IVF hope increased as new screening test doubles conception rate
The odds for IVF success are currenty less than one in four procedures and with around 37,000 woman in Britain every year undergoing IVF, this will be welcome news.
British scientists have developed a new method, which screens embryos for genetic defects and greatly increases the chance of women becoming pregnant, even in their late thirties. Genetic screening also substantially cuts the risk of conditions like Down’s syndrome.
To date more than 20 babies have been born after using the technique and the wishes of the scientists involved are that it could eventually become standard practice on the National Health Service.
One in six couples faces problems conceiving. However, with this new method, experts achieved a birth in four out of five attempts in older women whose previous IVF attempts had been unsuccessful.
“Astonishing”, was how the team, from Oxford, hailed their results. However they admitted they used the candidates most likely to succeed anyway for the treatment, (The method requires women to produce embryos which progressed to the five day stage).
Stuart Lavery, consultant gynaecologist at the IVF unit at Hammersmith Hospital, said the latest results were still ‘quite amazing when compared to conventional approaches’.
This technique, by the Reprogenetics UK laboratory in Oxford for the Colorado Centre for Reproductive Medicine, took 42 women with an average age of 39 who had endured at least one failed IVF attempt.
The experts tested five-day-old embryos for chromosome abnormalities which could prevent them implanting in the womb, or cause miscarriage.
More than twice as many embryos ended in a pregnancy using the technique compared to a control group of similar patients. In addition, multiple embryos were transferred at the same time.

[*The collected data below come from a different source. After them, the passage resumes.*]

(* ===== verification/InputBatch.v ===== *)
(** * vllm/v1/worker/gpu_input_batch.py

    The persistent batch of the worker: one row per running request in arrays that are kept
    between steps.  Requests are removed and added, the rows are condensed, and an attention
    backend may exchange rows; the [BatchUpdateBuilder] records what happened for the logits
    processors.

    The arrays of one entry per row are indexed by their names ([icol] for integers, [fcol] for
    floats), and so are the sets of request ids ([idset]).  Tensors that are only stored and
    handed on are of type [tensor], random generators are numbers.  The lists of output tokens
    are shared objects in [out_heap].  Uninitialized arrays are zero.  The counts stored in the
    arrays of integers are within the range of their types. *)

From Stdlib Require Import ZArith Lia QArith Qcanon.
From stdpp Require Import sorting.
From stdpp Require Import base tactics option numbers gmap strings list.
From S2P Require Import Prelude Numpy BlockTable LogitsProcessors.
Local Open Scope nat_scope.

(** ** Requests *)

Definition tensor := list (list Qc).
Definition generator := nat.
Record PoolingParams := mkPoolingParams { requires_token_ids : bool }.
Record LoRARequest := mkLoRARequest { lora_name : string; lora_int_id : Z }.

Record CachedRequestState := mkCachedRequest {
  req_id : string;
  prompt_token_ids : option (list Z);
  prompt_embeds : option tensor;
  sampling_params : option SamplingParams;
  pooling_params : option PoolingParams;
  req_generator : option generator;
  block_ids : list (list Z);
  num_computed_tokens : Z;
  output_token_ids : oref;
  lora_request : option LoRARequest;
}.

Definition length_from_prompt_token_ids_or_embeds (ids : option (list Z)) (embeds : option tensor) : result nat :=
  match ids, embeds with
  | None, None => Raise ValueError
  | None, Some e => Ok (length e)
  | Some l, None => Ok (length l)
  | Some l, Some e => if decide (length e = length l) then Ok (length l) else Raise ValueError
  end.
(** [CachedRequestState.num_tokens]: the constructor has computed [num_prompt_tokens] *)
Definition request_num_tokens (h : heap) (r : CachedRequestState) : result Z :=
  n ← length_from_prompt_token_ids_or_embeds (prompt_token_ids r) (prompt_embeds r);
  Ok (Z.of_nat n + Z.of_nat (length (tokens_of h (output_token_ids r))))%Z.
Definition get_token_id (h : heap) (r : CachedRequestState) (idx : nat) : result Z :=
  n ← length_from_prompt_token_ids_or_embeds (prompt_token_ids r) (prompt_embeds r);
  if decide (idx < n) then
    match prompt_token_ids r with
    | None => Raise ValueError
    | Some ids => match ids !! idx with Some t => Ok t | None => Raise IndexError end
    end
  else Ok (default (-1)%Z (tokens_of h (output_token_ids r) !! (idx - n))).

(** ** State *)

Record Config := mkBatchConfig {
  is_pooling_model : bool;
  is_spec_decode : bool;
  max_num_reqs : nat;
  max_model_len : nat;
  vocab_size : Z;
  logitsprocs_need_output_token_ids : bool;
  f32 : Qc → Qc;  (** rounding to float32 *)
}.

(** The arrays of integers and of floats with one entry per row *)
Inductive icol :=
  | num_tokens | num_tokens_no_spec | num_prompt_tokens | num_computed_tokens_cpu
  | top_k_cpu | num_accepted_tokens_cpu | request_lora_mapping.
Inductive fcol := temperature_cpu | top_p_cpu | frequency_penalties_cpu | presence_penalties_cpu | repetition_penalties_cpu.
(** The sets of request ids *)
Inductive idset :=
  | greedy_reqs | random_reqs | top_p_reqs | top_k_reqs | spec_decode_unsupported_reqs
  | frequency_penalties_reqs | presence_penalties_reqs | repetition_penalties_reqs | has_allowed_token_ids.
#[export] Instance icol_eq_dec : EqDecision icol.
Proof. solve_decision. Defined.
#[export] Instance fcol_eq_dec : EqDecision fcol.
Proof. solve_decision. Defined.
#[export] Instance idset_eq_dec : EqDecision idset.
Proof. solve_decision. Defined.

Although some women miscarried, the birth rate was 80 per cent, compared to 60 per cent in the control group.
Allan Pacey, secretary of the British Fertility Society, said: “Embryology is really crying out for something like this.
“We really haven’t moved on from the science of just looking down the microscope and seeing if an embryo looks good on the basis of some rather loose criteria.
“This is very exciting technology but we do need proper randomised control trials to see if it does what says on tin.”
The screening technique is currently too new to be considered for funding by the NHS and is only offered privately in a handful of IVF clinics in Britain, costing up to £11,000.
The findings will be presented at the American Society for Reproductive Medicine (ASRM) conference in Atlanta this week.
The first baby was born in Britain using a similar technique last month, after his parents underwent 13 failed IVF attempts.